Stored entries:
Record AlertRule : Type := {
  rule_pk : Z;
  rule_name : string;
  rule_device : option UUID;
  rule_asset : option UUID;
  rule_event_type : string;
  rule_is_active : bool;
  cooldown_minutes : nat
}.

Definition asset_site_of (assets : list Asset) (a : UUID) : option Z :=
  option_map asset_site (find (fun x => (asset_pk x =? a)%N) assets).

(** The three conditions of [AlertRuleViewSet.get_queryset], lines 64-66. *)
Definition rule_device_visible (request : Request) (db : DB) (r : AlertRule) : bool :=
  match rule_device r with
  | Some d => site_visible request db d
  | None => false
  end.

Definition rule_asset_visible (request : Request) (assets : list Asset)
  (r : AlertRule) : bool :=
  match rule_asset r with
  | Some a => match asset_site_of assets a with
              | Some s => existsb (Z.eqb s) (sites (user request))
              | None => false
              end
  | None => false
  end.

Definition rule_global (r : AlertRule) : bool :=
  match rule_device r, rule_asset r with
  | None, None => true
  | _, _ => false
  end.

(** [AlertRuleViewSet.get_queryset]: the union of the three querysets. *)
Definition AlertRule_get_queryset (request : Request) (db : DB)
  (assets : list Asset) (rules : list AlertRule) : list AlertRule :=
  if is_authenticated (user request) then
    filter (fun r => rule_device_visible request db r
                     || rule_asset_visible request assets r
                     || rule_global r) rules
  else [].

(** [NotificationQueueViewSet.get_queryset], lines 78-86: the union of two
    querysets, both through the notification's rule. *)
Definition NotificationQueue_get_queryset (request : Request) (db : DB)
  (assets : list Asset) (rules : list AlertRule)
  (queue : list Dispatcher.NotificationQueue) : list Dispatcher.NotificationQueue :=
  if is_authenticated (user request) then
    filter (fun n =>
              match find (fun r => (rule_pk r =? Dispatcher.alert_rule n)%Z) rules with
              | Some r => rule_device_visible request db r
                          || rule_asset_visible request assets r
              | None => false
              end) queue
  else [].

(** ** [devices/auth.py] *)



(** [APIKeyAuthentication.get_api_key], lines 28-42.  [setting] is the
    value of [settings.API_KEY_CUSTOM_HEADER], [None] when it is not
    defined. *)
Definition get_api_key (setting : option string) (request : Request)
  : option string :=
  let custom_header := match setting with
                       | Some h => h
                       | None => "HTTP_X_API_KEY"
                       end in
  let api_key := META_get request custom_header in
  if truthy api_key then api_key
  else
    let auth := or_empty (META_get request "HTTP_AUTHORIZATION") in
    if String.prefix "Api-Key " auth
    then Some (substring 8 (String.length auth - 8) auth)
    else None.


(** ** [tools/sync_bom_data.py]: [slugify]

    A name is taken as its list of characters, all of them ASCII: on other
    characters [str.lower] and [str.strip] follow the Unicode tables. *)

Definition is_ascii (c : ascii) : bool := (nat_of_ascii c <? 128)%nat.

Definition is_digit (c : ascii) : bool :=
  ((48 <=? nat_of_ascii c) && (nat_of_ascii c <=? 57))%nat.

Definition is_upper (c : ascii) : bool :=
  ((65 <=? nat_of_ascii c) && (nat_of_ascii c <=? 90))%nat.

Definition is_lower (c : ascii) : bool :=
  ((97 <=? nat_of_ascii c) && (nat_of_ascii c <=? 122))%nat.

(** The class [a-zA-Z0-9]. *)
Definition is_alnum (c : ascii) : bool := is_lower c || is_upper c || is_digit c.

Definition is_hyphen (c : ascii) : bool := Ascii.eqb c "-".

(** [str.isspace] on an ASCII character. *)
Definition is_space (c : ascii) : bool :=
  let n := nat_of_ascii c in
  ((9 <=? n) && (n <=? 13) || (28 <=? n) && (n <=? 32))%nat.

(** [str.lower] on an ASCII character. *)
Definition lower_char (c : ascii) : ascii :=
  if is_upper c then ascii_of_nat (nat_of_ascii c + 32) else c.

Fixpoint lstrip (f : ascii -> bool) (l : list ascii) : list ascii :=
  match l with
  | [] => []
  | c :: rest => if f c then lstrip f rest else l
  end.

Fixpoint rstrip (f : ascii -> bool) (l : list ascii) : list ascii :=
  match l with
  | [] => []
  | c :: rest =>
      match rstrip f rest with
      | [] => if f c then [] else [c]
      | kept => c :: kept
      end
  end.

(** [s.strip()] and [s.strip("-")] *)
Definition strip (f : ascii -> bool) (l : list ascii) : list ascii :=
  rstrip f (lstrip f l).

(** [re.sub(r"[...]+", "-", s)]: every maximal run of characters of the
    class becomes one hyphen.  [in_run] tells that the run has already been
    replaced. *)
Fixpoint sub_runs (cls : ascii -> bool) (in_run : bool) (l : list ascii)
  : list ascii :=
  match l with
  | [] => []
  | c :: rest =>
      if cls c then
        if in_run then sub_runs cls true rest
        else "-"%char :: sub_runs cls true rest
      else c :: sub_runs cls false rest
  end.

Definition slugify (name : list ascii) : list ascii :=
  let slug := sub_runs (fun c => negb (is_alnum c)) false
                (map lower_char (strip is_space name)) in
  let slug := sub_runs is_hyphen false slug in
  strip is_hyphen slug.

(** What a slug looks like: lower-case letters, digits and single hyphens,
    with no hyphen at either end. *)
Definition slug_char (c : ascii) : bool := is_lower c || is_digit c || is_hyphen c.

Fixpoint no_double_hyphen (l : list ascii) : bool :=
  match l with
  | [] => true
  | c :: rest =>
      match rest with
      | [] => true
      | c' :: _ => negb (is_hyphen c && is_hyphen c') && no_double_hyphen rest
      end
  end.

Definition no_edge_hyphen (l : list ascii) : bool :=
  match l with
  | [] => true
  | c :: _ => negb (is_hyphen c) && negb (is_hyphen (last l c))
  end.

Definition head_not_hyphen (l : list ascii) : bool :=
  match l with
  | [] => true
  | c :: _ => negb (is_hyphen c)
  end.

Definition is_slug (l : list ascii) : bool :=
  forallb slug_char l && no_double_hyphen l && no_edge_hyphen l.

(** ** Further sample requests *)
Module Demo.

(** Rules and notifications: a rule of device D, a global rule, and one
    notification of each. *)
Definition rule_D : AlertRule :=
  {| rule_pk := 1%Z; rule_name := "ota failed on D"; rule_device := Some 1%N;
     rule_asset := None; rule_event_type := "ota_failed"; rule_is_active := true;
     cooldown_minutes := 60 |}.

Definition rule_any : AlertRule :=
  {| rule_pk := 2%Z; rule_name := "ota failed anywhere"; rule_device := None;
     rule_asset := None; rule_event_type := "ota_failed"; rule_is_active := true;
     cooldown_minutes := 60 |}.

Definition note_D : Dispatcher.NotificationQueue :=
  Dispatcher.fresh 1%Z 9%N (JArr [JStr "ops@example.org"]) "email" 3.

Definition note_any : Dispatcher.NotificationQueue :=
  Dispatcher.fresh 2%Z 9%N (JArr [JStr "ops@example.org"]) "email" 3.

(** A request that carries its key in the Authorization header. *)
Definition request_authorization : Request :=
  {| META := [("HTTP_AUTHORIZATION", "Api-Key abc.def")];
     data := Ok JNull; body := Ok ""; user := Sample.anonymous |}.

How to complete this task.
Please return only the lines above, starting at the line that has "Definition get_api_key (setting" and ending at the line that has "Definition is_space (c", keeping both and leaving each one unchanged.

Answer to this exercise.
Definition get_api_key (setting : option string) (request : Request)
  : option string :=
  let custom_header := match setting with
                       | Some h => h
                       | None => "HTTP_X_API_KEY"
                       end in
  let api_key := META_get request custom_header in
  if truthy api_key then api_key
  else
    let auth := or_empty (META_get request "HTTP_AUTHORIZATION") in
    if String.prefix "Api-Key " auth
    then Some (substring 8 (String.length auth - 8) auth)
    else None.


(** ** [tools/sync_bom_data.py]: [slugify]

    A name is taken as its list of characters, all of them ASCII: on other
    characters [str.lower] and [str.strip] follow the Unicode tables. *)

Definition is_ascii (c : ascii) : bool := (nat_of_ascii c <? 128)%nat.

Definition is_digit (c : ascii) : bool :=
  ((48 <=? nat_of_ascii c) && (nat_of_ascii c <=? 57))%nat.

Definition is_upper (c : ascii) : bool :=
  ((65 <=? nat_of_ascii c) && (nat_of_ascii c <=? 90))%nat.

Definition is_lower (c : ascii) : bool :=
  ((97 <=? nat_of_ascii c) && (nat_of_ascii c <=? 122))%nat.

(** The class [a-zA-Z0-9]. *)
Definition is_alnum (c : ascii) : bool := is_lower c || is_upper c || is_digit c.

Definition is_hyphen (c : ascii) : bool := Ascii.eqb c "-".

(** [str.isspace] on an ASCII character. *)
Definition is_space (c : ascii) : bool :=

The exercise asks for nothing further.